Records from a data source:
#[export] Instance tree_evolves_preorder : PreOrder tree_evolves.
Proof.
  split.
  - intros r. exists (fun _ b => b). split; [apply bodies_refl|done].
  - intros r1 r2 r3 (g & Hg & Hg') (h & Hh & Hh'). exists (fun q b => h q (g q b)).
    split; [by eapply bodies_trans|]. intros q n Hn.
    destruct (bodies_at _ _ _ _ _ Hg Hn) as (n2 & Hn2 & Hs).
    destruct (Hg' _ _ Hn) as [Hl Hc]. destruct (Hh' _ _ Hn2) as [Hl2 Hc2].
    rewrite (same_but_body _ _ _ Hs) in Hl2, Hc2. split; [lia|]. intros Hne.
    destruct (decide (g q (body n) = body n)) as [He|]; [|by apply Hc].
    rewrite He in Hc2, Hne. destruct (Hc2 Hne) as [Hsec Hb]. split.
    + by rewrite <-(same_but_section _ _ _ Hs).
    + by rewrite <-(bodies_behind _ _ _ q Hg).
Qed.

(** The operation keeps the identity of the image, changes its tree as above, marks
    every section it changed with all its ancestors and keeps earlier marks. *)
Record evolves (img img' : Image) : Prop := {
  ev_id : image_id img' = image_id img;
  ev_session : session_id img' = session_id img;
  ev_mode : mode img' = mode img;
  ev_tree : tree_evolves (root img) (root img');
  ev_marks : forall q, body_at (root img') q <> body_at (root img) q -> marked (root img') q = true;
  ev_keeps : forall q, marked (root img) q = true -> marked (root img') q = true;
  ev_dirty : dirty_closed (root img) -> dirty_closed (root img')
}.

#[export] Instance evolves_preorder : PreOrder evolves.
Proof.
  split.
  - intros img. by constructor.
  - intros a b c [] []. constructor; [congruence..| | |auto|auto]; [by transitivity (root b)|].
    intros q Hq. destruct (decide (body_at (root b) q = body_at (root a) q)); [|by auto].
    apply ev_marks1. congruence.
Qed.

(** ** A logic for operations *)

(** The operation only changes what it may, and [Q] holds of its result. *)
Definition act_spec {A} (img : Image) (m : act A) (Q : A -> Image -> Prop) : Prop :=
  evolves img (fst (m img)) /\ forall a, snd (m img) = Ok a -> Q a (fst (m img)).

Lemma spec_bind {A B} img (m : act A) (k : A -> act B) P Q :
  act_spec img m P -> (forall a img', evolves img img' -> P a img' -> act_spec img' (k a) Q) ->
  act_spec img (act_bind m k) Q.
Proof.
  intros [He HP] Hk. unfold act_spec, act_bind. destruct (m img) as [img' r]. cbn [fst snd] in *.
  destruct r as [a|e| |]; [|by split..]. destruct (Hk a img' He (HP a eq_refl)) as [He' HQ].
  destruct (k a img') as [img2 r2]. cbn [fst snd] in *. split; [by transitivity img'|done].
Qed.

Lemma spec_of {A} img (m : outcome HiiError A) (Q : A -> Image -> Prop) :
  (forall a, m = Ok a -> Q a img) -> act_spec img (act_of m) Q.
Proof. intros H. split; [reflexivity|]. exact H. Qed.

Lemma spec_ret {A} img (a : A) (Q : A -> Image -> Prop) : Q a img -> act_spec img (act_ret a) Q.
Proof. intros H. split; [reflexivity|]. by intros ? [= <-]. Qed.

--

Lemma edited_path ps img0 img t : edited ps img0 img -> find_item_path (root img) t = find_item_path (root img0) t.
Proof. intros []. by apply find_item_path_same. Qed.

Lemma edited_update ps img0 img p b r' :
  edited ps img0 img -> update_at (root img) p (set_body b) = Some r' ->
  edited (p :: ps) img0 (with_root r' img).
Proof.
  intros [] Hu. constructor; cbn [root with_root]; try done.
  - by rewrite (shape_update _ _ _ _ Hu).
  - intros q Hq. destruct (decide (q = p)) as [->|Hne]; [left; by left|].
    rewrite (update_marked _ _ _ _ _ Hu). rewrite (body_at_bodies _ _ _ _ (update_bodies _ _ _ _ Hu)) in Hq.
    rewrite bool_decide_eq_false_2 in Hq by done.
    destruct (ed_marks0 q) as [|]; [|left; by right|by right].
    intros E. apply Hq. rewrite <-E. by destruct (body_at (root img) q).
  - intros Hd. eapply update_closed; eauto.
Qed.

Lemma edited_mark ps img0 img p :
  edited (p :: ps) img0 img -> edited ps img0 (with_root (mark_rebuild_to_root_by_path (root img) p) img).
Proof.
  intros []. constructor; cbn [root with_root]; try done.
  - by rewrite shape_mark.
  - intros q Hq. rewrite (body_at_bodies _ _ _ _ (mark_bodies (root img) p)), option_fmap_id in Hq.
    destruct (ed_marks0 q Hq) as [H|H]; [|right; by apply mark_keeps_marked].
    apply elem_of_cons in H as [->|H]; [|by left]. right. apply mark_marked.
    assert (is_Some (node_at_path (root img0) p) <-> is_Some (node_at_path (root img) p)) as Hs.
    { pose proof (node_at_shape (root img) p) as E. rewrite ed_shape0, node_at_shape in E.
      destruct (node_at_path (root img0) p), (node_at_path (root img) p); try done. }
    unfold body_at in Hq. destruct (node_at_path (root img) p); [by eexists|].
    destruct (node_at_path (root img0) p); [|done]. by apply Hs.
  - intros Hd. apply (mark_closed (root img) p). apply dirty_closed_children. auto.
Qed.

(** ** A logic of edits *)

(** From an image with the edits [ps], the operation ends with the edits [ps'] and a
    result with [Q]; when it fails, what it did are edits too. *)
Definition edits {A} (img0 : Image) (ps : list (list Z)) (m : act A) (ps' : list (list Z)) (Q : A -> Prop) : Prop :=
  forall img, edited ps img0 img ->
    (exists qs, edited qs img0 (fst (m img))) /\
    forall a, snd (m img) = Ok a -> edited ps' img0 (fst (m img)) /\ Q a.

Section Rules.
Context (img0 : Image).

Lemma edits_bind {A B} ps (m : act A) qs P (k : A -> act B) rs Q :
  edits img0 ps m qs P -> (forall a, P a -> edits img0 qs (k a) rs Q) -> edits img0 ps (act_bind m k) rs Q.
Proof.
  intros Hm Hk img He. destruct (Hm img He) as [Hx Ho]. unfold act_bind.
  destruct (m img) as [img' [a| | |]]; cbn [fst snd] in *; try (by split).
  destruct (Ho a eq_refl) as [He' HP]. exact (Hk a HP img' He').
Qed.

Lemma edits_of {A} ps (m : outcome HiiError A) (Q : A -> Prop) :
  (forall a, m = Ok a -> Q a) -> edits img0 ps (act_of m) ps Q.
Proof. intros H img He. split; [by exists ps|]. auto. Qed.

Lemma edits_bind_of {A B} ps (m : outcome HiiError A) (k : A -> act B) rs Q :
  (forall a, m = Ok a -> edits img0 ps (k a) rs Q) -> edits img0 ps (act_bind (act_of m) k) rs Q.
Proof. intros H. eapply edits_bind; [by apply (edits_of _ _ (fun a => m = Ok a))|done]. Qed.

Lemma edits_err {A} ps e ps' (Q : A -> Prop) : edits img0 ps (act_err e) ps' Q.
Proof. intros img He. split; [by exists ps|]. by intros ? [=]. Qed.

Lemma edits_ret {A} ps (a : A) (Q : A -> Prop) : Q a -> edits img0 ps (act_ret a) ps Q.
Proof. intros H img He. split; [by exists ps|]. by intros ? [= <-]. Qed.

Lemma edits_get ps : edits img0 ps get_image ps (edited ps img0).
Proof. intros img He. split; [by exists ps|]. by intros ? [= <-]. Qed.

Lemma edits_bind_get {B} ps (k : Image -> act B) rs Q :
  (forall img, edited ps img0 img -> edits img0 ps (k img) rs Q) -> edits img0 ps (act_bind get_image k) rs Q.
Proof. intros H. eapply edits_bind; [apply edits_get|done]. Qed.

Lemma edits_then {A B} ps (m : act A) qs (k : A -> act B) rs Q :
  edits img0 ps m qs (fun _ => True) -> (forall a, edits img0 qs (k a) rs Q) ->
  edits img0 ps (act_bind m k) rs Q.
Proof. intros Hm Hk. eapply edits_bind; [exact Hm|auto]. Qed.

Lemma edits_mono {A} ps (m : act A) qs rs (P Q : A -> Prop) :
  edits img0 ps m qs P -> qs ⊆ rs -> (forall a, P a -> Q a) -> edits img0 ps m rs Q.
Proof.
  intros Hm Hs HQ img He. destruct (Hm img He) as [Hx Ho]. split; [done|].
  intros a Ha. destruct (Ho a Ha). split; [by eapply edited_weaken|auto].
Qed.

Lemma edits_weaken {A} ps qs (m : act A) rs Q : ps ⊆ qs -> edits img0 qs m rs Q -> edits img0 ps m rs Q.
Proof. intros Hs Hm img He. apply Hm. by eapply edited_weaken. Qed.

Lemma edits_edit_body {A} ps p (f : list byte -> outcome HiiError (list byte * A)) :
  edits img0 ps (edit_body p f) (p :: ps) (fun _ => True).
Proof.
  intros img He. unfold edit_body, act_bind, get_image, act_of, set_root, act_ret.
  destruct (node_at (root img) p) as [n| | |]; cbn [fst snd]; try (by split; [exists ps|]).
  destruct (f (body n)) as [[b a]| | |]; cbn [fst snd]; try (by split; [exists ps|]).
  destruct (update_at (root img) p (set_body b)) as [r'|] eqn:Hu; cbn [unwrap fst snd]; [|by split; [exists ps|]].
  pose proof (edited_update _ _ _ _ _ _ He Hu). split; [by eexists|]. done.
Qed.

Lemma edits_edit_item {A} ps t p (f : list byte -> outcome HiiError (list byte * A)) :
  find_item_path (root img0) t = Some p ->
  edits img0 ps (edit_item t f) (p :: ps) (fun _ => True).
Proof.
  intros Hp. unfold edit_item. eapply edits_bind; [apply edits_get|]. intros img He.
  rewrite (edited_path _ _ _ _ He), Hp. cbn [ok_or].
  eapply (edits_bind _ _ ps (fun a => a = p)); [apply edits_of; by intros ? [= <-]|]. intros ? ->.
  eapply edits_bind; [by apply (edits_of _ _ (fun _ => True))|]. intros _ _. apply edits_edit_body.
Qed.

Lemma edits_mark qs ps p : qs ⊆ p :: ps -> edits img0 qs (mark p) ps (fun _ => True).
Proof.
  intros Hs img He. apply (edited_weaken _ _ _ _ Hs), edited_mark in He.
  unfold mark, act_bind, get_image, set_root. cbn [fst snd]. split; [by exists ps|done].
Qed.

### What needs to be done:
In the data above, which lines lie between the line with "destruct (decide (g" and the line with "- intros a b", inclusive? Print those lines exactly and nothing else.

### Your solution:
    destruct (decide (g q (body n) = body n)) as [He|]; [|by apply Hc].
    rewrite He in Hc2, Hne. destruct (Hc2 Hne) as [Hsec Hb]. split.
    + by rewrite <-(same_but_section _ _ _ Hs).
    + by rewrite <-(bodies_behind _ _ _ q Hg).
Qed.

(** The operation keeps the identity of the image, changes its tree as above, marks
    every section it changed with all its ancestors and keeps earlier marks. *)
Record evolves (img img' : Image) : Prop := {
  ev_id : image_id img' = image_id img;
  ev_session : session_id img' = session_id img;
  ev_mode : mode img' = mode img;
  ev_tree : tree_evolves (root img) (root img');
  ev_marks : forall q, body_at (root img') q <> body_at (root img) q -> marked (root img') q = true;
  ev_keeps : forall q, marked (root img) q = true -> marked (root img') q = true;
  ev_dirty : dirty_closed (root img) -> dirty_closed (root img')
}.

#[export] Instance evolves_preorder : PreOrder evolves.
Proof.
  split.
  - intros img. by constructor.
  - intros a b c [] []. constructor; [congruence..| | |auto|auto]; [by transitivity (root b)|].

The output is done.